Magazine Contributor
2 min read

This story appears in the December 2002 issue of Subscribe »

When her youngest child started going to school full time, Kellie Schatz faced a daunting task: She needed to get a job that would bring in extra income and also work around her three children's school and sports schedules.

In 2000, Schatz, 36, started working for a Babies 'N' Bells franchisee, helping the homebased entrepreneur with her baby and wedding announcement business. When her boss moved away, Schatz saw it as the perfect opportunity to have her own business and bought the franchise she had been working in as well as another new franchise.

With that, Schatz, who runs her franchises out of her Temecula, California, home, became the operator of Babies 'N' Bells kiosks in Southern California, Northern California and Arizona.

Customers in all Schatz's territories usually find out about Babies 'N' Bells through catalogs. Her Northern California and Arizona franchises also operate kiosks at Babies 'R Us stores, where registry customers can pick up catalogs, look at samples and ask questions about the franchise's customized announcements.

Once orders are placed, usually via e-mail or phone, Schatz and her four Temecula employees create and print up the announcements on site. Schatz then sends out the finished product to her customers, who live not only in her three territories, but all over the United States.

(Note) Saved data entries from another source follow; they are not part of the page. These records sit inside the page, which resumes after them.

(* ===== verification/HotStuffRuns.v ===== *)
(** * Runs of one replica and the votes it casts

    A run is any sequence of the replica's methods on any messages, with
    crashes and restarts in between, from an epoch with no stored safety state.
    Beside the replica's state the run keeps the log of the votes that left the
    node, newest first, each with the lock the replica held and the blocks it
    knew when it voted.

    [VoteLog] is the abstract specification of a correct voter: at most one vote
    per view, in increasing order; the lock never regresses; each vote is safe
    with respect to the lock; the lock covers the grandparent certificate. The
    refinement theorem [run_refines_vote_log] shows that every run of the
    replica, through every crash and restart, meets it. *)

From S2P Require Import Prelude SecurityPolicy CanonicalEncoding ConsensusTypes QuorumValidation HotStuff HotStuffInvariants.

(** * View synchronization

    [HotStuffService::synchronize_view]: a replica jumps to a higher view only
    when [members - quorum + 1] distinct members (one more than may be faulty)
    hold verified timeouts for that view or a higher one, so at least one
    correct member reached it. *)

(** Node [n] holds a timeout of view [v] in the ledgers. *)
Definition timed_out (timeouts : gmap Z (gmap Z TimeoutVote)) (v : View) (n : NodeId) : Prop :=
  ∃ ledger, timeouts !! v = Some ledger ∧ n ∈ dom ledger.

Lemma sorted_nth_count (l : list View) i :
  StronglySorted view_ge l → (i < length l)%nat →
  (S i <= length (filter (λ v, (nth i l 0 <= v)%Z) l))%nat.
Proof.
  revert i. induction l as [|x l IH]; intros i Hs Hi; simpl in Hi; [lia|].
  inversion Hs as [|? ? Hs' Hx]; subst. rewrite filter_cons.
  destruct i as [|i]; simpl.
  - rewrite decide_True by lia. simpl. lia.
  - rewrite decide_True; [simpl; apply le_n_S, IH; [done|lia]|].
    rewrite Forall_forall in Hx. apply Hx, list_elem_of_In, nth_In. lia.
Qed.

Section sync.
Context {St : Type} `{Sodium}.
Implicit Types (s : HotStuffService St) (cfg : HotStuffConfig).

Lemma fold_ledger_lookup view (l : list (Z * TimeoutVote)) (acc : gmap Z View) n v :
  foldl (λ acc '(node, _), <[ node := view ]> acc) acc l !! n = Some v →
  acc !! n = Some v ∨ (v = view ∧ n ∈ l.*1).
Proof.
  revert acc. induction l as [|[m t] l IH]; intros acc; simpl; [by left|].
  intros [E|[-> Hn]]%IH.
  - rewrite lookup_insert in E. case_decide; [|by left]. right. split; [congruence|].
    apply elem_of_cons. left. congruence.
  - right. split; [done|]. apply elem_of_cons. by right.
Qed.

Lemma highest_timeouts_spec s n v :
  highest_timeouts s !! n = Some v → timed_out (timeouts_by_view_ s) v n.
Proof.
  unfold highest_timeouts.
  set (l := filter _ (in_order (timeouts_by_view_ s))).
  assert (Hl : ∀ view ledger, (view, ledger) ∈ l → timeouts_by_view_ s !! view = Some ledger).
  { intros view ledger [_ Hin]%list_elem_of_filter. by apply elem_of_in_order. }
  clearbody l. assert (Hacc : ∀ v, (∅ : gmap Z View) !! n = Some v → timed_out (timeouts_by_view_ s) v n)
    by (intros ? E; by rewrite lookup_empty in E).
  revert Hacc. generalize (∅ : gmap Z View) as acc.
  induction l as [|[view ledger] l IH]; intros acc Hacc; simpl; [apply Hacc|].
  apply IH.
  - intros view' ledger' Hin. apply Hl, elem_of_cons. by right.
  - intros v' [E|[-> Hn]]%fold_ledger_lookup; [by apply Hacc|].
    exists ledger. split; [apply Hl, elem_of_cons; by left|].
    apply list_elem_of_fmap in Hn as ([m t] & -> & Ht%elem_of_in_order).
    apply elem_of_dom. eauto.
Qed.

(** The members whose highest timeout is at least [x]. *)
Definition supporters s (x : View) : gset Z :=
  dom (filter (λ kv, x <= kv.2) (highest_timeouts s)).

Lemma length_filter_snd (x : View) (l : list (Z * View)) :
  length (filter (λ v, x <= v) l.*2) = length (filter (λ kv, x <= kv.2) l).
Proof.
  induction l as [|[n v] l IH]; [reflexivity|]. rewrite fmap_cons, !filter_cons. simpl.
  case_decide; simpl; [f_equal|]; exact IH.
Qed.

Lemma size_supporters s x :
  size (supporters s x) =
  length (filter (λ v, x <= v) (merge_sort view_ge ((in_order (highest_timeouts s)).*2))).
Proof.
  unfold supporters. rewrite size_dom, merge_sort_Permutation, in_order_perm.
  generalize (highest_timeouts s) as m. intros m. symmetry.
  rewrite <-length_map_to_list, map_filter_alt, map_to_list_to_map
    by (apply NoDup_fmap_filter, NoDup_fst_map_to_list).
  apply length_filter_snd.
Qed.

#[local] Instance view_ge_total : Total view_ge.
Proof. intros x y. unfold view_ge. lia. Qed.

#[local] Instance view_ge_trans : Transitive view_ge.
Proof. intros x y z. unfold view_ge. lia. Qed.

Lemma synchronize_view_supported cfg s :
  current_view_ s < current_view_ (synchronize_view cfg s) →
  Z.of_nat (length (leader_order cfg)) - quorum cfg + 1 <=
    Z.of_nat (size (supporters s (current_view_ (synchronize_view cfg s)))) ∧
  ∀ n, n ∈ supporters s (current_view_ (synchronize_view cfg s)) → ∃ v,
    current_view_ (synchronize_view cfg s) <= v ∧ timed_out (timeouts_by_view_ s) v n.
Proof.
  unfold synchronize_view.
  destruct (Z.ltb_spec (Z.of_nat (length (leader_order cfg))) (quorum cfg)) as [|Hq]; [lia|].
  set (w := Z.of_nat (length (leader_order cfg)) - quorum cfg + 1).
  destruct (Z.ltb_spec (Z.of_nat (size (highest_timeouts s))) w) as [|Hw]; [lia|].
  set (views := merge_sort view_ge _). cbn. rewrite std_max_spec.
  intros Hlt. rewrite Z.max_r by lia. set (x := nth (Z.to_nat (w - 1)) views 0) in *.
  assert (Hlen : length views = size (highest_timeouts s)).
  { unfold views. rewrite merge_sort_Permutation, length_fmap. apply length_in_order. }
  split.
  - rewrite size_supporters. fold views.
    pose proof (sorted_nth_count views (Z.to_nat (w - 1))) as Hc. fold x in Hc.
    assert (Hs : StronglySorted view_ge views).
    { unfold views. apply (StronglySorted_merge_sort view_ge). }
    specialize (Hc Hs ltac:(lia)). lia.
  - intros n. unfold supporters. rewrite elem_of_dom.
    intros [v [Hv Hx]%map_lookup_filter_Some]. exists v.
    split; [done|]. by apply highest_timeouts_spec.
Qed.
End sync.

(** The validators of a configuration may answer differently on every call;
    the rest of it is frozen for the epoch. *)
Definition with_validators (cfg : HotStuffConfig) (tv : option (Digest → bool))
    (pv : option (Proposal → BlockPayload → bool)) : HotStuffConfig :=
  mkConfig (security_ruleset cfg) (consensus_ruleset cfg) (network_id cfg) (epoch cfg)
    (genesis_digest cfg) (leader_order cfg) (vote_keys cfg) (quorum cfg) (self cfg) tv pv.

Record VoteRec := mkVoteRec {
  w_proposal : Proposal;
  w_justify : QuorumCertificate;
  w_lock : QuorumCertificate;
  w_blocks : gmap Z BlockRecord;
}.

(** The blocks a replica judges a proposal with: what it holds, and the block. *)
Definition judged_blocks `{Sodium} (blocks : gmap Z BlockRecord) (p : Proposal)
    (j : QuorumCertificate) : gmap Z BlockRecord :=
  <[ proposal_digest p := mkBlock p j (proposal_digest p) None ]> blocks.

Definition w_judged `{Sodium} (w : VoteRec) : gmap Z BlockRecord :=
  judged_blocks (w_blocks w) (w_proposal w) (w_justify w).

(** [reaches B target d]: following parent digests through [B] from [d] gets
    to [target]. *)
Inductive reaches (B : gmap Z BlockRecord) (target : Digest) : Digest → Prop :=
  | reaches_here : reaches B target target
  | reaches_up d r :
      B !! d = Some r → reaches B target (p_parent_digest (b_proposal r)) → reaches B target d.

Section runs.
Context {St : Type} `{Sodium, IConsensusStore St}.
Context (storable : HotStuffState → Prop).

Definition logged (out : option ProposalResult) (s s' : HotStuffService St) (p : Proposal)
    (j : QuorumCertificate) : list VoteRec :=
  match out ≫= r_vote with
  | Some _ => [mkVoteRec p j (locked_qc_ s') (blocks_ s)]
  | None => []
  end.

(** The state a voting step writes; its fields fit their C++ types. *)
Definition pending_state (cfg : HotStuffConfig) (s' : HotStuffService St) (p : Proposal)
    : HotStuffState :=
  mkState (epoch cfg) (consensus_ruleset cfg) (p_view p) (high_qc_ s') (locked_qc_ s').

Inductive run (cfg : HotStuffConfig) (key : EpochVoteKey)
    : list VoteRec → HotStuffService St → Prop :=
  | run_start store s :
      load (epoch cfg) store = inr Absent → new_service cfg store = Some s →
      run cfg key [] s
  | run_proposal log s tv pv p j payload s' out :
      run cfg key log s →
      receive_proposal (with_validators cfg tv pv) key s p j payload = (s', out) →
      storable (pending_state cfg s' p) →
      run cfg key (logged out s s' p j ++ log) s'
  | run_vote log s v s' out :
      run cfg key log s → receive_vote cfg s v = (s', out) → run cfg key log s'
  | run_timeout log s t s' out :
      run cfg key log s → receive_timeout cfg s t = (s', out) → run cfg key log s'
  | run_adopt log s p j c commits s' f commits' :
      run cfg key log s → adopt_certified_block cfg s p j c commits = (s', f, commits') →
      run cfg key log s'
  | run_sync log s floor :
      run cfg key log s → run cfg key log (sync_to_certified s floor)
  | run_orphan log s s' o :
      run cfg key log s → take_linkable_orphan cfg s = (s', o) → run cfg key log s'
  | run_restart log s store s' :
      run cfg key log s → load (epoch cfg) store = load (epoch cfg) (store_ s) →
      new_service cfg store = Some s' → run cfg key log s'
  | run_crash log s tv pv p j payload s' out store s'' :
      run cfg key log s →
      receive_proposal (with_validators cfg tv pv) key s p j payload = (s', out) →
      storable (pending_state cfg s' p) →
      load (epoch cfg) store = load (epoch cfg) (store_ s') →
      new_service cfg store = Some s'' → run cfg key log s''.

While running three franchises from her home is quite an undertaking, Schatz is working to maintain the priorities she set out when first joining Babies 'N' Bells as an employee--making extra money but still having time for her kids. "It's difficult to do with the business in my home. The first six months, I felt like I was chained to that desk. Every time I stepped away, I would do whatever I had to do with the children and then go right back to work," she says. "[Now] I'm getting myself into a position where by 10, I'm shutting computers off. I'm trying to work a business into a home life."